Up in Honey's Room

by Elmore Leonard

Published by William Morrow

292 pages, 2007



 

 

Not Fully Loaded

Reviewed by David Abrams


If you're going to read an Elmore Leonard novel, some words of advice.

Get in. Sit down. Hang on. Shut up. Don't ask where you're going or how you'll get there. You'll arrive before you know it.

Leonard is a master at literature-in-transit. By the time you turn to page 1, most of his stories are already careening along with guns a-blazing -- whether that's from the saddle of a horse in his early westerns, or the mean streets of Detroit, or from the back seat of a DeSoto tire-squealing around a corner and machine-gunning (rat-a-tat-tat) federal agents during Prohibition, as we found in his last novel, The Hot Kid (2005).

The author, who cut his teeth in the twilight of the pulp era, doesn't slow down for the reader -- he expects us to make a running leap for the open door and get in, sit down, etc. His emphatic, declarative sentences make it easy for us to keep tumbling forward through the pages. We might not grasp everything, and the cavalcade of characters might start to blur our eyes, but Leonard's sheer exuberance of language (both inter- and intra-sentence) makes everything compulsively readable, front to back. We don't even have to care about the characters; Leonard does and that's all that matters. He loves these flawed, offbeat characters of his. Words lick against their bodies in cool sentences like: "He heard his name called and turned to see a young guy in black holding a big heavy show-off nickel-plate automatic against his leg, the shoulders of his suit wide, zooty, the pants pegged at his light-tan shoes." Elmore Leonard is the kind of writer who knows when a word like "zooty" will fit and when it will not, and for that we love him.
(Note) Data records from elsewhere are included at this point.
(* ===== verification/MemorySet.v ===== *)
(** * Address spaces: [kernel/src/mm/memory_set.rs]

    A [MemorySet] is a page table, the areas of an address space and the
    frames of its heap and of its [mmap] regions.  Dropping a [FrameTracker]
    returns its frame, so every place where the Rust code overwrites, removes
    or clears a container of frames is an explicit [drop] here. *)

From S2P Require Import Prelude Config Address PhysMem FrameAllocator PageTable UserMem.

(** ** Data *)

Inductive MapType : Type := Identical | Framed | Marked.

#[global] Instance MapType_eq_dec : EqDecision MapType.
Proof. solve_decision. Defined.

(** [MapPermission] and [PTEFlags] are [u8] bit sets; every [u8] is a set of
    [PTEFlags]. *)
Definition MapPermission_R : Z := Z.shiftl 1 1.
Definition MapPermission_W : Z := Z.shiftl 1 2.
Definition MapPermission_X : Z := Z.shiftl 1 3.
Definition MapPermission_U : Z := Z.shiftl 1 4.

Definition PTEFlags_from_bits (bits : Z) : option Z :=
  if Z.land bits 255 =? bits then Some bits else None.

Record MapArea : Type := mkMapArea {
  vpn_range : SimpleRange;
  data_frames : gmap Z FrameTracker;
  map_type : MapType;
  map_perm : Z
}.

Record MemorySet : Type := mkMemorySet {
  page_table : PageTable;
  areas : list MapArea;
  heap_area : gmap Z FrameTracker;
  mmap_area : gmap Z FrameTracker;
  mmap_base : VirtAddr;
  mmap_end : VirtAddr
}.

Record AuxHeader : Type := AuxHeader_new { _type : Z; value : Z }.

(** [Flags] of [kernel/src/task/process.rs]: the bits [mmap] tests. *)
Definition MAP_FIXED : Z := 0x10.
Definition MAP_ANONYMOUS : Z := 0x20.

(** The symbols of the linker script. *)
Record LinkerSymbols : Type := mkLinkerSymbols {
  stext : Z; etext : Z; srodata : Z; erodata : Z; sdata : Z; edata : Z;
  sbss_with_stack : Z; ebss : Z; ekernel : Z; strampoline : Z; ssignaltrampoline : Z
}.

(** What the loader reads of [xmas_elf::ElfFile]. *)
Record ProgramHeader : Type := mkProgramHeader {
  ph_is_load : bool; ph_is_interp : bool;
  ph_virtual_addr : Z; ph_mem_size : Z; ph_offset : Z; ph_file_size : Z;
  ph_read : bool; ph_write : bool; ph_execute : bool
}.

Record ElfFile : Type := mkElfFile {
  elf_input : list Z;
  elf_magic : list Z;
  elf_entry_point : Z;
  elf_ph_count : nat;
  elf_ph_entry_size : Z;
  elf_ph_offset : Z;
  elf_program_header : nat → option ProgramHeader
}.

(** [Into<PTEFlags> for MPROCTECTPROT] *)
Definition PROT_READ : Z := 0x01.
Definition PROT_WRITE : Z := 0x02.
Definition PROT_EXEC : Z := 0x04.

Definition PTEFlags_from_prot (prot : Z) : Z :=
  let flag := PTE_U in
  let flag := if flags_contains prot PROT_READ then Z.lor flag PTE_R else flag in
  let flag := if flags_contains prot PROT_WRITE then Z.lor flag PTE_W else flag in
  if flags_contains prot PROT_EXEC then Z.lor flag PTE_X else flag.

(** Round an address up to a page, as [mmap] and [munmap] write it. *)
Definition align_up (a : Z) : Z := Z.land (a ⊞ PAGE_SIZE ⊟ 1) (not64 (PAGE_SIZE - 1)).

(** ** Areas *)

Section operations.
Context {A : Type} {FA : FrameAllocator A}.

(** [BTreeMap::insert], [remove] and the drop of a map of frames. *)
Definition frames_insert (fs : gmap Z FrameTracker) (vpn : VirtPageNum) (ft : FrameTracker)
    : ST (Machine A) (gmap Z FrameTracker) :=
  match fs !! vpn with Some old => FrameTracker_drop old | None => mret tt end;;
  mret (<[vpn := ft]> fs).

Definition frames_remove (fs : gmap Z FrameTracker) (vpn : VirtPageNum)
    : ST (Machine A) (gmap Z FrameTracker) :=
  match fs !! vpn with Some old => FrameTracker_drop old | None => mret tt end;;
  mret (delete vpn fs).

Definition frames_drop (fs : gmap Z FrameTracker) : ST (Machine A) unit :=
  st_fold (fun _ p => FrameTracker_drop p.2) tt (btree_iter fs).

Definition MapArea_new (start_va end_va : VirtAddr) (ty : MapType) (perm : Z)
    : ST (Machine A) MapArea :=
  let start_vpn := floor start_va in
  let end_vpn := ceil end_va in
  r ← SimpleRange_new start_vpn end_vpn;
  mret (mkMapArea r ∅ ty perm).

Definition from_another (another : MapArea) : ST (Machine A) MapArea :=
  r ← SimpleRange_new (get_start (vpn_range another)) (get_end (vpn_range another));
  mret (mkMapArea r ∅ (map_type another) (map_perm another)).

(** The trackers are behind [Arc]s of the page cache; only their page numbers
    are used. *)
Definition from_existed (start_va : VirtAddr) (ty : MapType) (perm : Z)
    (frame_trackers : list FrameTracker) : ST (Machine A) MapArea :=
  let page_count := Z.of_nat (length frame_trackers) in
  let start_vpn := floor start_va in
  let end_vpn := VirtPageNum_from_usize (start_vpn ⊞ page_count) in
  r ← SimpleRange_new start_vpn end_vpn;
  let '(frames, _) :=
    foldl (fun '(frames, vpn) ft => (<[vpn := FrameTracker_cover (ft_ppn ft)]> frames, step vpn))
      (∅, start_vpn) frame_trackers in
  mret (mkMapArea r frames ty perm).

Definition map_one (self : MapArea) (pt : PageTable) (vpn : VirtPageNum)
    : ST (Machine A) (MapArea * PageTable) :=
  '(self, ppn) ←
    match map_type self with
    | Identical => mret (self, vpn)
    | Framed =>
        o ← frame_alloc;
        frame ← unwrap o;
        fs ← frames_insert (data_frames self) vpn frame;
        mret (mkMapArea (vpn_range self) fs (map_type self) (map_perm self), ft_ppn frame)
    | Marked => panic
    end;
  pte_flags ← unwrap (PTEFlags_from_bits (map_perm self));
  pt ← PageTable_map pt vpn ppn pte_flags;
  mret (self, pt).

Definition map_one_unalloc (self : MapArea) (pt : PageTable) (vpn : VirtPageNum) (ppn : PhysPageNum)
    : ST (Machine A) PageTable :=
  pte_flags ← unwrap (PTEFlags_from_bits (map_perm self));
  PageTable_map pt vpn ppn pte_flags.

Definition unmap_one (self : MapArea) (pt : PageTable) (vpn : VirtPageNum)
    : ST (Machine A) MapArea :=
  self ←
    (if decide (map_type self = Framed) then
       fs ← frames_remove (data_frames self) vpn;
       mret (mkMapArea (vpn_range self) fs (map_type self) (map_perm self))
     else mret self);
  PageTable_unmap pt vpn;;
  mret self.

Definition MapArea_map (self : MapArea) (pt : PageTable) : ST (Machine A) (MapArea * PageTable) :=
  match map_type self with
  | Identical | Framed =>
      for_range (vpn_range self) (fun '(self, pt) vpn => map_one self pt vpn) (self, pt)
  | Marked =>
      pt ← st_fold (fun pt '(vpn, frame) => map_one_unalloc self pt vpn (ft_ppn frame))
             pt (btree_iter (data_frames self));
      mret (self, pt)
  end.

Definition MapArea_unmap (self : MapArea) (pt : PageTable) : ST (Machine A) MapArea :=
  for_range (vpn_range self) (fun self vpn => unmap_one self pt vpn) self.

(** The [loop] of [copy_data]. *)
Fixpoint copy_data_loop (fuel : nat) (pt : PageTable) (data : list Z)
    (start page_offset : Z) (current_vpn : VirtPageNum) : ST (Machine A) unit :=
  match fuel with
  | O => out_of_fuel
  | S fuel =>
      let len := Z.of_nat (length data) in
      src ← slice data start (Z.min len (start ⊞ PAGE_SIZE ⊟ page_offset));
      m ← gets pmem;
      pte ← unwrap (translate m pt current_vpn);
      let dst_end := page_offset ⊞ Z.of_nat (length src) in
      rust_assert ((page_offset <=? dst_end) && (dst_end <=? PAGE_SIZE));;
      update_pmem (fun m => write_bytes m (get_bytes_array (PTE_ppn pte) + page_offset) src);;
      let start := start ⊞ (PAGE_SIZE ⊟ page_offset) in
      if len <=? start then mret tt
      else copy_data_loop fuel pt data start 0 (step current_vpn)
  end.

(** Every round but the first copies a whole page. *)
Definition copy_data (self : MapArea) (pt : PageTable) (data : list Z) (offset : Z)
    : ST (Machine A) unit :=
  rust_assert (bool_decide (map_type self = Framed));;
  copy_data_loop (length data / 4096 + 2) pt data 0 offset (get_start (vpn_range self)).

(** ** Address spaces *)

Definition with_page_table (ms : MemorySet) (pt : PageTable) : MemorySet :=
  mkMemorySet pt (areas ms) (heap_area ms) (mmap_area ms) (mmap_base ms) (mmap_end ms).

Definition new_bare : ST (Machine A) MemorySet :=
  pt ← PageTable_new;
  mret (mkMemorySet pt [] ∅ ∅ (VirtAddr_from_usize MMAP_BASE) (VirtAddr_from_usize MMAP_BASE)).

Definition MemorySet_token (self : MemorySet) : Z := token (page_table self).

Definition MemorySet_translate (m : PMem) (self : MemorySet) (vpn : VirtPageNum) : option Z :=
  translate m (page_table self) vpn.

Definition push_with_offset (self : MemorySet) (map_area : MapArea) (offset : Z)
    (data : option (list Z)) : ST (Machine A) MemorySet :=
  '(map_area, pt) ← MapArea_map map_area (page_table self);
  match data with Some data => copy_data map_area pt data offset | None => mret tt end;;
  mret (mkMemorySet pt (vec_push (areas self) map_area) (heap_area self) (mmap_area self)
          (mmap_base self) (mmap_end self)).

Definition push (self : MemorySet) (map_area : MapArea) (data : option (list Z))
    : ST (Machine A) MemorySet :=
  '(map_area, pt) ← MapArea_map map_area (page_table self);
  match data with Some data => copy_data map_area pt data 0 | None => mret tt end;;
  mret (mkMemorySet pt (vec_push (areas self) map_area) (heap_area self) (mmap_area self)
          (mmap_base self) (mmap_end self)).

Definition insert_framed_area (self : MemorySet) (start_va end_va : VirtAddr) (permission : Z)
    : ST (Machine A) MemorySet :=
  area ← MapArea_new start_va end_va Framed permission;
  push self area None.

(** [iter_mut().enumerate().find(..)]; the area is dropped by [areas.remove]. *)
Definition remove_area_with_start_vpn (self : MemorySet) (start_vpn : VirtPageNum)
    : ST (Machine A) MemorySet :=
  match list_find (fun area => get_start (vpn_range area) = start_vpn) (areas self) with
  | Some (idx, area) =>
      area ← MapArea_unmap area (page_table self);
      frames_drop (data_frames area);;
      mret (mkMemorySet (page_table self) (take idx (areas self) ++ drop (S idx) (areas self))
              (heap_area self) (mmap_area self) (mmap_base self) (mmap_end self))
  | None => panic
  end.

Definition map_trampoline (sym : LinkerSymbols) (self : MemorySet) : ST (Machine A) MemorySet :=
  vpn ← VirtPageNum_from_VirtAddr (VirtAddr_from_usize TRAMPOLINE);
  ppn ← PhysPageNum_from_PhysAddr (PhysAddr_from_usize (strampoline sym));
  pt ← PageTable_map (page_table self) vpn ppn (Z.lor PTE_R PTE_X);
  mret (with_page_table self pt).

Definition map_signaltrampoline (sym : LinkerSymbols) (self : MemorySet)
    : ST (Machine A) MemorySet :=
  vpn ← VirtPageNum_from_VirtAddr (VirtAddr_from_usize SIGNAL_TRAMPOLINE);
  ppn ← PhysPageNum_from_PhysAddr (PhysAddr_from_usize (ssignaltrampoline sym));
  pt ← PageTable_map (page_table self) vpn ppn (Z.lor (Z.lor PTE_R PTE_X) PTE_U);
  mret (with_page_table self pt).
That kind of charitable forgiveness will carry readers a long way into his newest novel, Up in Honey's Room, which turns out to be a rather disappointing, fair-to-middling entry in Leonard's long line of crackling-good yarns. Honey is neither great, nor mediocre. If it was a movie, I'd say, "Wait for it to come out on DVD."

The letdown in Leonard's latest is amplified by the fact that The Hot Kid (to which this is a sequel of sorts) was a full-immersion pleasure, soaking readers in the sights, smells and sounds of 1930s Oklahoma, where U.S. Marshal Carl Webster tracked down bootleggers and bank robbers. Barreling through the plot with the determination of Eliot Ness, Carl came off as a wholesomely appealing character. Smart, funny and carrying around an over-pumped ego (his trademark line: "If I have to pull my weapon, I'll shoot to kill"), Carl is one of those characters you can't take your eyes off of, even when Leonard is filling up the page with a crowd of thugs, dames and lawmen.

Some of that verve, vim and vigor is missing from Up in Honey's Room. Carl's still here, but he's turned into a glass of Coke left out overnight: flat and no bubbles. The one character who really stands out in these pages is a particularly weird, lurid Ukrainian hit man named Bohdan Kravchenko, a trigger-happy cross-dresser with a Buster Brown haircut.

It's usually futile to try and describe an Elmore Leonard plot. It's like listing the ingredients of sausage -- there are so many different things packed in there, but all you really care about is how it tastes. Up in Honey's Room is set in 1944 Detroit, where Carl has tracked down two German POWs who have escaped from a camp in Oklahoma. The pair are hiding out at a meat-processing farm run by Walter Schoen, who is a dead ringer for German SS commander Heinrich Himmler. Walter's ex-wife is Honey Deal (as in "a honey of a deal"), who likes to walk around her apartment topless when Carl shows up to question her about Walter's German friends. She's got "bedroom eyes and that lower lip waiting there for him to bite." Leonard also throws in a spy ring, a plot to assassinate Franklin Delano Roosevelt, ribald jokes and over-consumption of booze and cigarettes.

That's the sausage, but it's Leonard's smart, fast and funny writing which makes the mouth water. As always, dialogue remains his forte. His characters speak like they were chewing firecrackers. And that's almost enough to make you forgive the book's faults. Almost. | June 2007

 

David Abrams is a January Magazine contributing editor. He has written for Esquire, Glimmer Train Stories, The Greensboro Review, The Readerville Journal and other literary magazines.